独りでいること、独りで考えること、独りで悩むことを知らぬ間に放棄し、他人の言葉を当てにし、
心にもない賞賛に満足し、ときにそれを疑いながらも、なんとなく喜んで受け止めてしまう。
道具は我々を賢くし、そして弱くし、クリックひとつで可能な気楽なつながりは、より多くの人々を巻き込んで、
新たな流行や新たな発見を増幅し、有無を言わさず世界中に広めてゆく。
瞬間的なネットワーク、その良い面、悪い面ともに受け入れながら、
これからも我々はそれを手放すことなく、なんとか付き合ってゆくのだろう。
新たな刺激、新鮮な情報、新たなつながりに、一瞬心躍らせながら、
数分後にはそれに飽き、また次の言葉を欲して、次のイイネを求めて、ときおりムカついたり、面倒だと思いながらも、
それでも明日も同じようにまた楽しみ、利用し、拡散し、自己発信しつづけてゆくのだろう。
情報化された個人個人の存在(アイコン)を画面上に感じることで、ひとときのつながりの安堵を覚えながら。
というワケで、さて、
2014年も色々なことがありましたな。
STAP細胞やゴーストライター騒動、野々村氏の号泣会見、脱法ハーブによる事故の多発など、世間を騒がせたニュースたち。
4月には消費税8%にアップ…来年はいよいよ10%時代がやってくるのか。
世界を恐怖に陥れたエボラ出血熱、イスラム国の台頭などは、今年だけでなく来年以降の世界情勢にも影響を与えるでしょう。
韓国ではセウォル号が沈没、多数の犠牲者が出て、船会社や当局の対応のまずさが露呈、
いまだ見つからぬ墜落したマレーシア航空の旅客機…7月にウクライナで撃墜されたのもこの会社の旅客機…悲惨すぎる!
世界で起こったニュースで、自分に関係のないものなどひとつもない。
身近なところではデング熱も騒がれましたな。新宿御苑も一時閉園されたし、庭園好きとしては、来年は発生しないで欲しいですわ。
広島の土砂災害や御嶽山の噴火では多数の犠牲者が出ました。犠牲者のご冥福を祈るとともに、
自然災害の脅威の前に、我々は大地の上に生かされた小さな存在なのだとあらためて感じさせられました。
スポーツでは、ソチ五輪での、真央ちゃんの感動の演技や羽生くんの活躍から、
田中マーくんのヤンキース移籍…大活躍からの肘の故障(来年に期待!)
6月のブラジルワールドカップに熱狂したのも半年前のことなのに、もうずいぶん昔のように感じるな。
そしてテニスの錦織くんの覚醒ぶりは凄かった、松岡修造の熱い人気も上がる上がる!
Jリーグではガンバが三冠達成。浦和は優勝を逃すし大宮は降格と…さいたま市民的には涙でした。

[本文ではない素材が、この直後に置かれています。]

(** ** Paths *)

Definition clients_path (realm : string) : string := realmPath realm +:+ "/clients".
Definition client_path (realm id : string) : string :=
  realmPath realm +:+ "/clients/" +:+ PathEscape id.
Definition client_query_path (realm clientID : string) : string :=
  realmPath realm +:+ "/clients?clientId=" +:+ QueryEscape clientID.
Definition client_secret_path (realm id : string) : string :=
  client_path realm id +:+ "/client-secret".
Definition scopes_path (realm : string) : string := realmPath realm +:+ "/client-scopes".
Definition scope_path (realm id : string) : string :=
  realmPath realm +:+ "/client-scopes/" +:+ PathEscape id.
Definition assignments_path (realm clientID kind : string) : string :=
  client_path realm clientID +:+ "/" +:+ kind.
Definition assignment_path (realm clientID kind scopeID : string) : string :=
  assignments_path realm clientID kind +:+ "/" +:+ PathEscape scopeID.
Definition roles_path (realm : string) : string := realmPath realm +:+ "/roles".
Definition role_path (realm name : string) : string :=
  realmPath realm +:+ "/roles/" +:+ PathEscape name.
Definition composites_path (realm name : string) : string := role_path realm name +:+ "/composites".
Definition client_role_path (realm clientUUID name : string) : string :=
  client_path realm clientUUID +:+ "/roles/" +:+ PathEscape name.
Definition idps_path (realm : string) : string := realmPath realm +:+ "/identity-provider/instances".
Definition idp_path (realm alias : string) : string :=
  realmPath realm +:+ "/identity-provider/instances/" +:+ PathEscape alias.
Definition mappers_path (realm alias : string) : string := idp_path realm alias +:+ "/mappers".
Definition mapper_path (realm alias mapperID : string) : string :=
  mappers_path realm alias +:+ "/" +:+ PathEscape mapperID.
Definition groups_path (realm : string) : string := realmPath realm +:+ "/groups".
Definition group_path (realm id : string) : string :=
  realmPath realm +:+ "/groups/" +:+ PathEscape id.
Definition group_query_path (realm name : string) : string :=
  realmPath realm +:+ "/groups?search=" +:+ QueryEscape name +:+ "&exact=true&max=2".
Definition role_mappings_path (realm groupID : string) : string :=
  group_path realm groupID +:+ "/role-mappings".
Definition realm_mappings_path (realm groupID : string) : string :=
  role_mappings_path realm groupID +:+ "/realm".
Definition client_mappings_path (realm groupID clientUUID : string) : string :=
  role_mappings_path realm groupID +:+ "/clients/" +:+ PathEscape clientUUID.

(** The [value] of a client-secret document. *)
Definition out_value : Out string :=
  mkOut "" (λ s, m ← unmarshal_map s; struct_string m "value").

Section Resources.
Context {St : Type} `{Env St}.
Variable c : Client.

(** *** Server *)

Definition ServerInfo : M St (GoError + rep) := Do c "GET" "/admin/serverinfo" None out_map.

(** *** Realms *)

Definition GetRealm (realm : string) : M St (GoError + rep) :=
  Do c "GET" (realmPath realm) None out_map.
Definition CreateRealm (payload : rep) : M St (GoError + ()) :=
  Do c "POST" "/admin/realms" (Some (JObj payload)) out_nil.
Definition UpdateRealm (realm : string) (payload : rep) : M St (GoError + ()) :=
  Do c "PUT" (realmPath realm) (Some (JObj payload)) out_nil.
Definition DeleteRealm (realm : string) : M St (GoError + ()) :=
  Do c "DELETE" (realmPath realm) None out_nil.

(** *** Clients *)

Definition FindClient (realm clientID : string) : M St (GoError + rep) :=
  try out ← Do c "GET" (client_query_path realm clientID) None out_maps;
  match list_find (λ r, field_is r "clientId" clientID = true) out with
  | Some (_, r) => mret (inr r)
  | None => mret (inl (Wrapped "" ErrNotFound (": client " +:+ q clientID)))
  end.
Definition CreateClient (realm : string) (payload : rep) : M St (GoError + ()) :=
  Do c "POST" (clients_path realm) (Some (JObj payload)) out_nil.
Definition UpdateClient (realm id : string) (payload : rep) : M St (GoError + ()) :=
  Do c "PUT" (client_path realm id) (Some (JObj payload)) out_nil.
Definition DeleteClient (realm id : string) : M St (GoError + ()) :=
  Do c "DELETE" (client_path realm id) None out_nil.
Definition GetClientSecret (realm id : string) : M St (GoError + string) :=
  Do c "GET" (client_secret_path realm id) None out_value.

(** *** Client scopes *)

Definition ListClientScopes (realm : string) : M St (GoError + list rep) :=
  Do c "GET" (scopes_path realm) None out_maps.
Definition FindClientScope (realm name : string) : M St (GoError + rep) :=
  try scopes ← ListClientScopes realm;
  match list_find (λ r, field_is r "name" name = true) scopes with
  | Some (_, r) => mret (inr r)
  | None => mret (inl (Wrapped "" ErrNotFound (": client scope " +:+ q name)))
  end.
Definition CreateClientScope (realm : string) (payload : rep) : M St (GoError + ()) :=
  Do c "POST" (scopes_path realm) (Some (JObj payload)) out_nil.
Definition UpdateClientScope (realm id : string) (payload : rep) : M St (GoError + ()) :=
  Do c "PUT" (scope_path realm id) (Some (JObj payload)) out_nil.
Definition DeleteClientScope (realm id : string) : M St (GoError + ()) :=
  Do c "DELETE" (scope_path realm id) None out_nil.
Definition set_token (n : Z) (b : bool) (s : Server) : Server :=
  mkServer (creds s) n b (realms s) (clients s) (scopes s) (roles s) (clientRoles s) (idps s)
    (groups s) (groupRR s) (groupCR s) (defScope s) (optScope s).
Definition set_realms (x : gmap string rep) (s : Server) : Server :=
  mkServer (creds s) (issued s) (revoked s) x (clients s) (scopes s) (roles s) (clientRoles s)
    (idps s) (groups s) (groupRR s) (groupCR s) (defScope s) (optScope s).
Definition set_clients (x : gmap string (gmap string rep)) (s : Server) : Server :=
  mkServer (creds s) (issued s) (revoked s) (realms s) x (scopes s) (roles s) (clientRoles s)
    (idps s) (groups s) (groupRR s) (groupCR s) (defScope s) (optScope s).
Definition set_scopes (x : gmap string (gmap string rep)) (s : Server) : Server :=
  mkServer (creds s) (issued s) (revoked s) (realms s) (clients s) x (roles s) (clientRoles s)
    (idps s) (groups s) (groupRR s) (groupCR s) (defScope s) (optScope s).
Definition set_roles (x : gmap string (gmap string Role)) (s : Server) : Server :=
  mkServer (creds s) (issued s) (revoked s) (realms s) (clients s) (scopes s) x (clientRoles s)
    (idps s) (groups s) (groupRR s) (groupCR s) (defScope s) (optScope s).
Definition set_clientRoles (x : gmap string (gmap string (gmap string rep))) (s : Server) : Server :=
  mkServer (creds s) (issued s) (revoked s) (realms s) (clients s) (scopes s) (roles s) x
    (idps s) (groups s) (groupRR s) (groupCR s) (defScope s) (optScope s).
Definition set_idps (x : gmap string (gmap string gomap)) (s : Server) : Server :=
  mkServer (creds s) (issued s) (revoked s) (realms s) (clients s) (scopes s) (roles s)
    (clientRoles s) x (groups s) (groupRR s) (groupCR s) (defScope s) (optScope s).
Definition set_groups (x : gmap string (gmap string rep)) (s : Server) : Server :=
  mkServer (creds s) (issued s) (revoked s) (realms s) (clients s) (scopes s) (roles s)
    (clientRoles s) (idps s) x (groupRR s) (groupCR s) (defScope s) (optScope s).
Definition set_groupRR (x : gmap string (gmap string (list gomap))) (s : Server) : Server :=
  mkServer (creds s) (issued s) (revoked s) (realms s) (clients s) (scopes s) (roles s)
    (clientRoles s) (idps s) (groups s) x (groupCR s) (defScope s) (optScope s).
Definition set_groupCR (x : gmap string (gmap string (gmap string (list gomap)))) (s : Server)
    : Server :=
  mkServer (creds s) (issued s) (revoked s) (realms s) (clients s) (scopes s) (roles s)
    (clientRoles s) (idps s) (groups s) (groupRR s) x (defScope s) (optScope s).
(* ===== verification/FakeLaws.v ===== *)
(** * Routing and isolation of the fake server

    The paths the client builds are the paths the server reads: what [PathEscape] wrote,
    [ServeMux] and [handleRealmScoped] split and decode to the same names.  A request
    inside a realm changes nothing of another realm. *)

From Stdlib Require Import Ascii ZArith Lia.
From stdpp Require Import base gmap strings list.
From S2P Require Import Prelude Json JsonText GoError LastApplied ApiTypes World Logic Url HttpClient.
From S2P Require Import AdminApi FakeServer.

Local Open Scope string_scope.
Local Open Scope list_scope.

(** ** Paths as segments *)

Definition no_char (c : ascii) (s : string) : bool := str_all (λ d, negb (Ascii.eqb d c)) s.

(** A name that is one segment of a clean path. *)
Definition segment (s : string) : Prop := s ∉ [""; "."; ".."] ∧ no_char "/" s = true.
(** A name that decodes to itself once more. *)
Definition plain (s : string) : Prop := segment s ∧ no_char "%" s = true.

#[export] Instance segment_dec (s : string) : Decision (segment s).
Proof. unfold segment. apply _. Defined.
#[export] Instance plain_dec (s : string) : Decision (plain s).
Proof. unfold plain. apply _. Defined.

Ltac decide_name := apply (bool_decide_unpack _); vm_compute; reflexivity.

Fixpoint path_of (segs : list string) : string :=
  match segs with [] => "" | x :: l => "/" +:+ PathEscape x +:+ path_of l end.
Fixpoint decoded_path (segs : list string) : string :=
  match segs with [] => "" | x :: l => "/" +:+ x +:+ decoded_path l end.

Lemma unescape_app (b : bool) (x y z : string) :
  unescape b x = Some y → unescape b (x +:+ z) = (λ t, y +:+ t) <$> unescape b z.
Proof.
  #[local] Arguments String.append !_ _ / : simpl nomatch.
  remember (String.length x) as n eqn:Hn. revert x y Hn.
  induction (lt_wf n) as [n _ IH]. intros [|c x] y -> Hx; simpl in *.
  { simplify_eq/=. by destruct (unescape b z). }
  destruct (Nat.eqb (nat_of_ascii c) 37).
  - destruct x as [|h [|l x]]; [done..|]. simpl.
    destruct (hex_value h), (hex_value l); [|done..].
    destruct (unescape b x) as [t|] eqn:Et; [|done]. simplify_eq/=.
    rewrite (IH (String.length x)) with (y := t); [|simpl; lia|done..].
    by destruct (unescape b z).
  - destruct (unescape b x) as [t|] eqn:Et; [|done]. simplify_eq/=.
    rewrite (IH (String.length x)) with (y := t); [|simpl; lia|done..].
    by destruct (unescape b z).
Qed.

Lemma unescape_plain (s : string) : no_char "%" s = true → unescape false s = Some s.
Proof.
  induction s as [|c s IH]; [done|]. unfold no_char. cbn [str_all].
  intros [Hc Hs]%andb_true_iff. cbn [unescape].
  destruct (Nat.eqb_spec (nat_of_ascii c) 37) as [E|_].
  { apply (f_equal ascii_of_nat) in E. rewrite ascii_nat_embedding in E. by subst c. }
  rewrite IH by done. done.
Qed.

自分自身のイベントとしては、やはりメタルとプログレに囲まれた1年でした。
1月…ライオット・マノウォー・ジューダス セッションを開催。
はからずも、マーク・リアリの命日の翌日ということで、思いを込めてライオットのドラムを叩きました。
3月…川崎クラブチッタへ「ジャパニーズ・プログレッシヴ・ロックフェス」を見に行ってきました。
JAP'sプログレのレジェンドたち…ノヴェラや新月、ムーンダンサーが観られて最高でしたわ。
5月…イタリアン・プログレを代表するバンド、PFM…プレミアータ・フォルネリア・マルコーニの来日公演へ。やはりプログレは素晴らしい。
7月…闇の皇帝…エンペラーの来日!
1st「In the Nightside Eclipse」20周年記念ということで、アルバム全曲を演奏。念願がかないました!
そして、我が地元にDisk Unionが開店。毎日のように行ってます!
8月末には79-99 メタルセッション (1979年〜1999年までのメタル作品セッション)開催! エンペラーのブラストでヘロヘロ。
9月…ZIGGYコピーバンド、KOOL LIPSのファーストライブ!国立リバプールが熱きジギー愛に包まれたよ!来年もやるぜ!
10月…MANOWAR来日!ラウドパークの振り替え公演的な来日でしたが、むしろ単独で観られてサイコーでした。マノウォーはやっぱすげえ!
11月、12月はバンドで8回もスタジオ入ったよ。いやー、今年はバンドリア充でした。
しかし、来年から3つめのオリジナルバンドがスタートしそうなので、2つのコピバンと合わせて、5つ掛け持ち。
毎週練習は必至…というさらなるバンリア充がオレを待つ!が、頑張るべ。
来年はまた新たな風が吹きそうな気がする。その風の吹く方へ勇敢に進みましょう。
タンパク質たっぷり、炭水化物はほどほどに、適度に身体を鍛えつつ、ときにのんびりリラックスして、
なにより健康的に過ごしてゆきたいと思います。
むろんメタルとプログレとともに。小説も書く!
今年もありがとうございました。
ではよいお年を〜!
2011.12/31
姪っこや知人の合格祈願もかねて地元の神社へ初詣にゆき、
まあまあ平穏に始まったかと思ったこの2011年…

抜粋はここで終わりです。